It had once been a village. Not years ago, but hours ago. Houses were still burning. Buildings and statues were smashed. What had been a pleasant grassy square was blackened. In the distance, hoarse, dog-like shouting could be heard, and human screams.
“What is this place?” asked Hermya.
“It doesn’t matter now,” said Trilla. “Sarai-chei is in there. I can hear her.” She rushed toward a house that was still largely intact. The front door was closed, but muffled screams were coming from inside. Trilla tried to open the door. It was locked. She tried to force it, but it was too solid.
“Stand aside, please, Trilla-chei,” said Goldenhead. Trilla moved away from the door, and Goldenhead drew her pistol with a flourish.
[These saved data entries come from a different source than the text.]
Lemma read_elements x l t n :
  Forall reads (x :: l) → forallb plain (x :: l) = true →
  (foldr (λ x n, S (jsize x) + n) O (x :: l) ≤ n)%nat →
  parse_elements n (str_join "," (print compact <$> x :: l) +:+ String "]" t) = Some (canon <$> x :: l, t).
Proof.
  revert x n. induction l as [|y l IH]; intros x n Hr Hp Hn; inversion Hr as [|? ? Hx Hl]; subst.
  all: cbn [forallb] in Hp; apply andb_prop in Hp as [Hpx Hpl]; cbn [foldr] in Hn; destruct n as [|n]; [lia|].
  all: rewrite fmap_cons, str_join_cons.
  - change (parse_elements (S n) (printed x +:+ String "]" t) = Some ([canon x], t)). cbn [parse_elements]. rewrite (Hx (String "]" t) n Hpx eq_refl) by lia. reflexivity.
  - rewrite fmap_cons, string_app_assoc.
    change (parse_elements (S n) (printed x +:+ String "," (str_join "," (printed y :: (print compact <$> l)) +:+ String "]" t))
      = Some (canon <$> x :: y :: l, t)). cbn [parse_elements].
    rewrite (Hx _ n Hpx) by (reflexivity || lia). cbn [skip]. change (is_space ",") with false. cbn match.
    destruct (ascii_dec "," "]") as [E|_]; [discriminate E|]. destruct (ascii_dec "," ",") as [_|E]; [|by destruct E].
    assert (plain y = true) as Hpy by (by apply andb_prop in Hpl as [? _]).
    assert (skip (str_join "," (printed y :: (print compact <$> l)) +:+ String "]" t)
      = str_join "," (printed y :: (print compact <$> l)) +:+ String "]" t) as ->.
    { by rewrite str_join_cons, skip_print. }
    rewrite <-(fmap_cons (print compact)), (IH y n Hl Hpl) by (cbn [foldr]; lia). reflexivity.
Qed.

Lemma member_text k w r :
  member (k, w) +:+ r = String dquote (escape_bytes k +:+ String dquote (String ":" (printed w +:+ r))).
Proof.
  unfold member, print_string, quoted. cbn [ensure_ascii compact fst snd]. rewrite string_app_assoc.
  change (String dquote (escape_bytes k +:+ String dquote EmptyString) +:+ ((":" +:+ printed w) +:+ r))
    with (String dquote ((escape_bytes k +:+ String dquote EmptyString) +:+ String ":" (printed w +:+ r))).
  by rewrite string_app_assoc.
Qed.

(** One member, up to the character that follows it. *)
Lemma read_member k w c r n :
  reads w → plain w = true → stops (String c r) = true → is_space c = false → (jsize w ≤ n)%nat →
  parse_members (S n) (member (k, w) +:+ String c r) =
    if ascii_dec c "}" then Some ([(k, canon w)], r)
    else if ascii_dec c "," then
      match parse_members n (skip r) with Some (l, rest) => Some ((k, canon w) :: l, rest) | None => None end
    else None.
Proof.
  intros Hw Hp Hs Hc Hn. rewrite member_text. cbn [parse_members].
  change (after (String dquote EmptyString) (String dquote ?s)) with (Some s). cbn match.
  rewrite scan_escape_bytes. cbn [skip]. change (is_space ":") with false. cbn match.
  change (after ":" (String ":" ?s)) with (Some s). cbn match.
  rewrite skip_print, (Hw _ n Hp Hs Hn) by done. cbn [skip]. by rewrite Hc.
Qed.

Lemma read_members x l t n :
  Forall (λ m, reads m.2) (x :: l) → Forall (λ m, plain m.2 = true) (x :: l) →
  (foldr (λ '(_, w) n, S (jsize w) + n) O (x :: l) ≤ n)%nat →
  parse_members n (str_join "," (member <$> x :: l) +:+ String "}" t) = Some ((λ '(k, w), (k, canon w)) <$> x :: l, t).
Proof.
  revert x n. induction l as [|[k' w'] l IH]; intros [k w] n Hr Hp Hn; inversion Hr as [|? ? Hx Hl]; inversion Hp as [|? ? Hpx Hpl]; subst.
  all: cbn [foldr] in Hn; destruct n as [|n]; [lia|]; cbn [snd] in *.
  - change (parse_members (S n) (member (k, w) +:+ String "}" t) = Some ([(k, canon w)], t)).
    by rewrite read_member by (done || lia).
  - rewrite !fmap_cons, str_join_cons, string_app_assoc.
    change (parse_members (S n) (member (k, w) +:+ String "," (str_join "," (member (k', w') :: (member <$> l)) +:+ String "}" t))
      = Some ((k, canon w) :: ((λ '(k, w), (k, canon w)) <$> (k', w') :: l), t)).
    rewrite read_member by (done || lia). cbn match. destruct (ascii_dec "," "}") as [E|_]; [discriminate E|].
    destruct (ascii_dec "," ",") as [_|E]; [|by destruct E].
    assert (skip (str_join "," (member (k', w') :: (member <$> l)) +:+ String "}" t)
      = str_join "," (member (k', w') :: (member <$> l)) +:+ String "}" t) as ->.
    { by rewrite str_join_cons, member_text. }
    rewrite <-(fmap_cons member), (IH (k', w') n Hl Hpl); [reflexivity|]. cbn [foldr] in *. lia.
Qed.

(** A permutation of members needs the same fuel. *)
Lemma members_size (l l' : list (string * json)) :
  l ≡ₚ l' → foldr (λ '(_, w) n, S (jsize w) + n)%nat O l = foldr (λ '(_, w) n, S (jsize w) + n)%nat O l'.
Proof.
  induction 1 as [|[k w] l l' _ IH|[k w] [k' w'] l|l l' l'' _ IH _ IH'].
  - done.
  - exact (f_equal (λ m, S (jsize w) + m)%nat IH).
  - apply Nat.add_shuffle3.
  - by rewrite IH.
Qed.
(** ** Classes *)

(** An enumeration with the values of its members; a dataclass with its fields,
    their defaults, whether it is frozen, and its [__post_init__]. *)
Inductive pyclass : Type :=
  | EnumClass (members : list value)
  | DataClass (fields : list (string * option value)) (frozen : bool) (post_init : list (string * value) → res unit).

(** [importlib.import_module(module)] and the [getattr]s along the names; [None]
    when the object found is not a class. *)
Class ClassTable := import_class : string → list string → res (option pyclass).

(** [str] of a document that is not a string, an integer or a constant. *)
Class JsonStr := other_str : json → string.

(** [path.partition(":")]. *)
Fixpoint partition (c : ascii) (s : string) : option (string * string) :=
  match s with
  | EmptyString => None
  | String a s =>
    if bool_decide (a = c) then Some (EmptyString, s)
    else match partition c s with Some (p, q) => Some (String a p, q) | None => None end
  end.

Fixpoint before_locals (l : list string) : option (list string) :=
  match l with
  | [] => None
  | p :: l => if bool_decide (p = "<locals>") then Some [] else cons p <$> before_locals l
  end.

Section codec.
Context `{!ClassTable}.

Definition _resolve (path : string) : res pyclass :=
  match partition ":" path with
  | None => Err (ValueError ("invalid SOSE class path: " +:+ path))
  | Some (module_name, qualname) =>
    let parts := split_on "." qualname in
    match before_locals parts with
    | Some outer => import_class module_name outer ;; Err (ValueError ("local classes cannot be restored: " +:+ path))
    | None =>
      current ← import_class module_name parts ;
      match current with
      | Some cls => Ok cls
      | None => Err (TypeError ("SOSE class path is not a type: " +:+ path))
      end
    end
  end.

(** [cls(value)]: the member of an enumeration with that value. *)
Definition call_value (path : string) (cls : pyclass) (v : value) : res value :=
  match cls with
  | EnumClass members =>
    match List.find (λ m, py_eq m v) members with
    | Some m => Ok (VEnum path m)
    | None => Err (ValueError ("not a valid " +:+ path))
    end
  | DataClass [(name, _)] _ post_init => post_init [(name, v)] ;; Ok (VDataclass path [(name, v)])
  | DataClass _ _ _ => Err (TypeError "__init__() takes other positional arguments")
  end.

(** The value of a field: the argument of its name, or its default. *)
Definition field_value (arguments : list (string * value)) (field : string * option value) : res (string * value) :=
  match dict_get field.1 arguments, field.2 with
  | Some v, _ => Ok (field.1, v)
  | None, Some v => Ok (field.1, v)
  | None, None => Err (TypeError ("__init__() missing a required argument: " +:+ field.1))
  end.

Fixpoint traverse {A B} (f : A → res B) (l : list A) : res (list B) :=
  match l with
  | [] => Ok []
  | x :: l => y ← f x ; l' ← traverse f l ; Ok (y :: l')
  end.

(** [cls( **arguments)]. *)
Definition call_fields (path : string) (cls : pyclass) (arguments : list (string * value)) : res value :=
  match cls with
  | DataClass fields _ post_init =>
    fail_if (existsb (λ '(name, _), negb (bool_decide (name ∈ fields.*1))) arguments)
      (TypeError "__init__() got an unexpected keyword argument") ;;
    values ← traverse (field_value arguments) fields ;
    post_init values ;;
    Ok (VDataclass path values)
  | EnumClass _ => Err (TypeError "__call__() got an unexpected keyword argument")
  end.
She leveled it, and the door splintered inward with a deafening explosion. Trilla gave a low whistle and ran inside. Two huge two-legged fur-covered beasts were bending over something on the floor. Trilla knew the ‘something’ was Sarai-chei. She grabbed one of the beasts by two great handfuls of fur and flung it across the room, smashing it into a wall. The second beast turned toward her and roared its anger. Trilla leapt above its flailing claws and delivered a flying pile-driver kick to the head.
The first creature was now recovering and came at Trilla. Trilla was angry. She could see that Sarai-chei was motionless and covered in blood. There was no time to waste on these ugly, grunting monstrosities. She picked up a heavy chair, and ripping off one leg, threw the rest of it at her attacker. The monster staggered back and then cast aside the chair. As it did, Trilla brought down the stout chair leg on its head and rained several blows in succession with the makeshift cudgel. The creature, howling, ran out of the door. Goldenhead, seeing its approach, drew her pistol, but it ran off into the distance. Trilla turned furiously to the second monster, which also fled.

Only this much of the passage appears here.